Lemma within_quiet {A} (m : M (G W) A) : steps (emits read_only) m -> writes_within [] m.
Proof.
  intros H g. destruct (H g) as (ext & E & HF). exists ext. split; [done|].
  by rewrite read_only_writes.
Qed.
Lemma within_mono {A} l l' (m : M (G W) A) :
  l `sublist_of` l' -> writes_within l m -> writes_within l' m.
Proof. intros Hl H g. destruct (H g) as (ext & E & Hs). exists ext. split; [done|by etransitivity]. Qed.
Lemma within_bind {A B} l1 l2 (m : M (G W) A) (f : A -> M (G W) B) :
  writes_within l1 m -> (forall a, writes_within l2 (f a)) -> writes_within (l1 ++ l2) (bind m f).
Proof.
  intros Hm Hf g. destruct (Hm g) as (e1 & E1 & H1). unfold bind.
  destruct (m g) as [g' [a|e]]; simpl in *.
  - destruct (Hf a g') as (e2 & E2 & H2). exists (e1 ++ e2).
    split; [by rewrite E2, E1, app_assoc|]. unfold write_calls. rewrite omap_app.
    by apply sublist_app.
  - exists e1. split; [done|]. by apply sublist_inserts_r.
Qed.
Lemma within_try {A} l (m : M (G W) A) h :
  writes_within l m -> (forall e, writes_within [] (h e)) -> writes_within l (try_catch m h).
Proof.
  intros Hm Hh g. destruct (Hm g) as (e1 & E1 & H1). unfold try_catch.
  destruct (m g) as [g' [a|e]]; simpl in *; [by exists e1|].
  destruct (Hh e g') as (e2 & E2 & H2). exists (e1 ++ e2).
  split; [by rewrite E2, E1, app_assoc|]. unfold write_calls. rewrite omap_app.
  rewrite <- (app_nil_r l). by apply sublist_app.
Qed.
Lemma within_pre {A B} l (m : M (G W) A) (f : A -> M (G W) B) :
  steps (emits read_only) m -> (forall a, writes_within l (f a)) -> writes_within l (bind m f).
Proof. intros Hm Hf. apply (within_bind [] l); [by apply within_quiet|done]. Qed.
Lemma within_post {A B} l (m : M (G W) A) (f : A -> M (G W) B) :
  writes_within l m -> (forall a, steps (emits read_only) (f a)) -> writes_within l (bind m f).
Proof.
  intros Hm Hf. rewrite <- (app_nil_r l).
  apply within_bind; [done|]. intros a. by apply within_quiet.
Qed.
(** A check that must pass: what it yields is known to the continuation. *)
Lemma within_lift {A B} l (r : result A) (f : A -> M (G W) B) :
  (forall a, r = Ok a -> writes_within l (f a)) -> writes_within l (bind (lift_result r) f).
Proof.
  intros H g. unfold bind, lift_result. destruct r as [a|e]; [by apply H|].
  exists []. rewrite app_nil_r. split; [done|]. apply sublist_nil_l.
Qed.
Lemma within_for_each {A} (calls : A -> list (string * dict)) l (body : A -> M (G W) unit) :
  (forall x, writes_within (calls x) (body x)) ->
  writes_within (flat_map calls l) (for_each l body).
Proof.
  intros H. induction l as [|x l IH]; simpl.
  - apply within_quiet, steps_ret; tc_solve.
  - apply within_bind; [done|]. by intros _.
Qed.

Lemma within_invoke tool args : writes_within [(tool, args)] (invoke (W:=W) tool args).
Proof.
  intros g. unfold invoke, call. destruct (mcp_invoke _ _ _ (world g)) as [w r].
  eexists. split; [done|]. simpl. unfold write_calls. simpl. destruct (is_read tool); simpl.
  - apply sublist_nil_l.
  - done.
Qed.

Lemma within_run_action tool id input :
  writes_within [(tool, input)] (run_action (W:=W) tool id input).
Proof.
  unfold run_action. apply within_try.
  - apply within_post; [apply within_invoke|]. intros out.
    apply steps_bind; [tc_solve|apply steps_lift; tc_solve|].
    intros d. apply emits_emit, quiet_read_only.
  - intros e. apply within_quiet. apply steps_bind; [tc_solve|apply emits_emit, quiet_read_only|].
    intros _. apply emits_upd.
Qed.

Lemma within_execute_one approved action :
  writes_within (action_call approved action) (execute_one (W:=W) approved action).
Proof.
  unfold execute_one, action_call. apply within_lift. intros id ->.
  destruct (existsb _ approved) eqn:Ea; cbn [negb].
  2: { eapply within_mono; [apply sublist_nil_l|]. apply within_quiet, steps_ret; tc_solve. }
  apply within_lift. intros tool ->. apply within_lift. intros input ->. cbv zeta.
  apply within_lift. intros spec _.
  apply within_pre; [destruct (String.eqb _ _); [apply steps_raise|apply steps_ret]; tc_solve|].
  intros _. apply within_pre; [apply emits_check_cancel, quiet_read_only|].
  intros _. apply within_pre; [apply emits_spend, quiet_read_only|].
  intros _. apply within_pre; [apply emits_emit, quiet_read_only|].
  intros _. apply within_run_action.
Qed.

(** The calls a state's approvals and proposals allow. *)
Definition approved_calls (s : RunState) : list (string * dict) :=
  match approved_ids s with
  | Ok approved => flat_map (action_call approved) (proposed_actions s)
  | Exn _ => []
  end.

Lemma within_do_execute g :
  exists ext, trace (do_execute g).1 = trace g ++ ext
    /\ write_calls ext `sublist_of` approved_calls (st g).
Proof.
  unfold do_execute, approved_calls. unfold bind at 1, get_st, gets.
  revert g. enough (forall s, writes_within
    match approved_ids s with
    | Ok approved => flat_map (action_call approved) (proposed_actions s)
    | Exn _ => []
    end
    (let* approved := lift_result (approved_ids s) in
     (if is_nonempty (proposed_actions s) && negb (is_nonempty approved)
      then raise (RuntimeError "execute_approved without any approved approval row")
      else ret tt) ;;*
     for_each (proposed_actions s) (execute_one approved) ;;*
     upd (W:=W) (fun s => set_status "running" (set_current_state "verify" s)) ;;*
     save)) as H by (intros g; apply H).
  intros s. apply within_lift. intros approved ->.
  apply within_pre; [case_match; [apply steps_raise|apply steps_ret]; tc_solve|]. intros _.
  apply within_post; [apply within_for_each, within_execute_one|].
  intros _. apply steps_bind; [tc_solve|apply emits_upd|].
  intros _. apply emits_save, quiet_read_only.
Qed.
End Execution.

Section Resume.
Context {W : Type} `{!Deps W}.
Implicit Types (g : G W).

Definition extends (Q : list obs -> Prop) g g' : Prop :=
  exists ext, trace g' = trace g ++ ext /\ Q ext.
Definition writes_in (l : list (string * dict)) (ext : list obs) : Prop :=
  write_calls ext `sublist_of` l.

Lemma extends_same Q g g' : Q [] -> trace g' = trace g -> extends Q g g'.
Proof. intros HQ E. exists []. by rewrite app_nil_r. Qed.
Lemma extends_writes l g g1 g2 :
  extends (writes_in l) g g1 -> emits read_only g1 g2 -> extends (writes_in l) g g2.
Proof.
  intros (e1 & E1 & H1) (e2 & E2 & H2). exists (e1 ++ e2).
  split; [by rewrite E2, E1, app_assoc|]. unfold writes_in, write_calls in *.
  rewrite omap_app. fold (write_calls e2). rewrite (read_only_writes e2 H2).
  by rewrite app_nil_r.
Qed.
Lemma extends_after l g g1 g2 :
  emits read_only g g1 -> extends (writes_in l) g1 g2 -> extends (writes_in l) g g2.
Proof.
  intros (e1 & E1 & H1) (e2 & E2 & H2). exists (e1 ++ e2).
  split; [by rewrite E2, E1, app_assoc|]. unfold writes_in, write_calls in *.
  rewrite omap_app. fold (write_calls e1). by rewrite (read_only_writes e1 H1).
Qed.

Lemma loop_execute n g :
  current_state (st g) = "execute_approved" ->
  extends (writes_in (approved_calls (st g))) g (loop n g).1.
Proof.
  intros Hcur. set (R := extends (writes_in (approved_calls (st g))) g).
  destruct n as [|n]; [by apply extends_same; [apply sublist_nil_l|]|].
  assert (wp step (fun _ => R) (fun _ => R) g) as Hstep.
  { apply wp_step; [|by intros e g' E; apply extends_same; [apply sublist_nil_l|]].
    intros g1 (Est & _ & Etr) _ _. rewrite Hcur.
    change (wp (do_execute ;;* ret false) (fun _ => R) (fun _ => R) g1).
    destruct (within_do_execute g1) as (ext & E & Hw). rewrite Est in Hw.
    assert (R (do_execute g1).1) as HR by (exists ext; by rewrite E, Etr).
    rewrite wp_bind. unfold wp. by destruct (do_execute g1) as [g2 []]. }
  simpl. unfold bind. unfold wp in Hstep.
  destruct (step g) as [g' [[]|e]] eqn:E; simpl; [done| |done].
  eapply extends_writes; [exact Hstep|].
  apply (read_only_loop after_execution); [by intros cur [->| ->]|apply after_execution_next|].
  apply step_next in E. rewrite Hcur in E. injection E as <-. by left.
Qed.

Lemma extends_guarded l (m : M (G W) (option unit)) g0 g :
  extends (writes_in l) g0 (m g).1 ->
  extends (writes_in l) g0 (try_catch m (fun e => handle e ;;* ret (Some tt)) g).1.
Proof.
  intros H. unfold try_catch. destruct (m g) as [g' [a|e]]; simpl in *; [done|].
  eapply extends_writes; [exact H|]. apply steps_bind; [tc_solve| |].
  - apply emits_handle; [apply quiet_read_only|done].
  - intros _. apply steps_ret; tc_solve.
Qed.

Definition approve_all (approver : string) (reason : option string) (s : RunState) : RunState :=
  set_approvals (map (decide_approval "approved" approver reason) (approvals s)) s.

(** The part of [resume_after_approval] that handles an approval. *)
Definition resume_approved (n : nat) (approver : string) (reason : option string)
    : M (G W) (option unit) :=
  upd (approve_all approver reason) ;;*
  emit EventType.APPROVAL_RECEIVED
    [("decision", VStr "approved"); ("approver", VStr approver)] ;;*
  save ;;*
  upd (set_current_state "execute_approved") ;;*
  run n.

(** The fields of the state that decide what is executed. *)
Definition gate_view (s : RunState) := (proposed_actions s, approvals s, status s).

Lemma resume_approved_writes n approver reason g :
  status (st g) <> "created" ->
  extends (writes_in (approved_calls (approve_all approver reason (st g)))) g
    (resume_approved n approver reason g).1.
Proof.
  intros Hst. set (l := approved_calls _).
  assert (wp (resume_approved n approver reason) (fun _ => extends (writes_in l) g)
            (fun _ => extends (writes_in l) g) g) as H.
  { unfold resume_approved. rewrite wp_bind, wp_upd.
    set (g0 := mkG _ _ _ _).
    pose (R := both (keeps (W:=W) gate_view) (emits read_only)).
    assert (forall g', R g0 g' -> extends (writes_in l) g g') as HR.
    { intros g' [_ He]. eapply extends_writes; [|exact He].
      by apply extends_same; [apply sublist_nil_l|]. }
    rewrite wp_bind. eapply wp_mono; [apply (wp_steps R)| |intros; by apply HR].
    { split; [by apply keeps_emit|apply emits_emit, quiet_read_only]. }
    intros [] g1 H1. rewrite wp_bind.
    eapply wp_mono; [apply (wp_steps R)| |intros; apply HR; by etransitivity].
    { split; [apply keeps_save|apply emits_save, quiet_read_only]. }
    intros [] g2 H2. rewrite wp_bind, wp_upd. set (g3 := mkG _ _ _ _).
    assert (R g0 g2) as [Hk He] by by etransitivity.
    unfold keeps, gate_view in Hk. simpl in Hk. injection Hk as Hp Ha Hs.
    assert (extends (writes_in l) g (run n g3).1) as Hrun; [|by unfold wp; destruct (run n g3) as [? []]].
    unfold run, start, bind at 1, get_st, gets.
    assert (String.eqb (status (st g3)) "created" = false) as Hne
      by (apply String.eqb_neq; simpl; by rewrite Hs).
    unfold bind at 1. rewrite Hne. unfold ret at 1. apply extends_guarded.
    eapply extends_after; [|replace l with (approved_calls (st g3)); [by apply loop_execute|]].
    - exact He.
    - unfold l, approved_calls, approved_ids. simpl. by rewrite Hp, Ha. }
  unfold wp in H. by destruct (resume_approved n approver reason g) as [? []].
Qed.
End Resume.

(** ** The theorems *)

Section Theorems.
Context {W : Type} `{!Deps W}.
Implicit Types (g : G W).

Requirement — In the listing, find all lines with the string "exact" and copy them.

Written answer —
  eapply extends_writes; [exact Hstep|].
  eapply extends_writes; [exact H|]. apply steps_bind; [tc_solve| |].
    { intros g' [_ He]. eapply extends_writes; [|exact He].
    - exact He.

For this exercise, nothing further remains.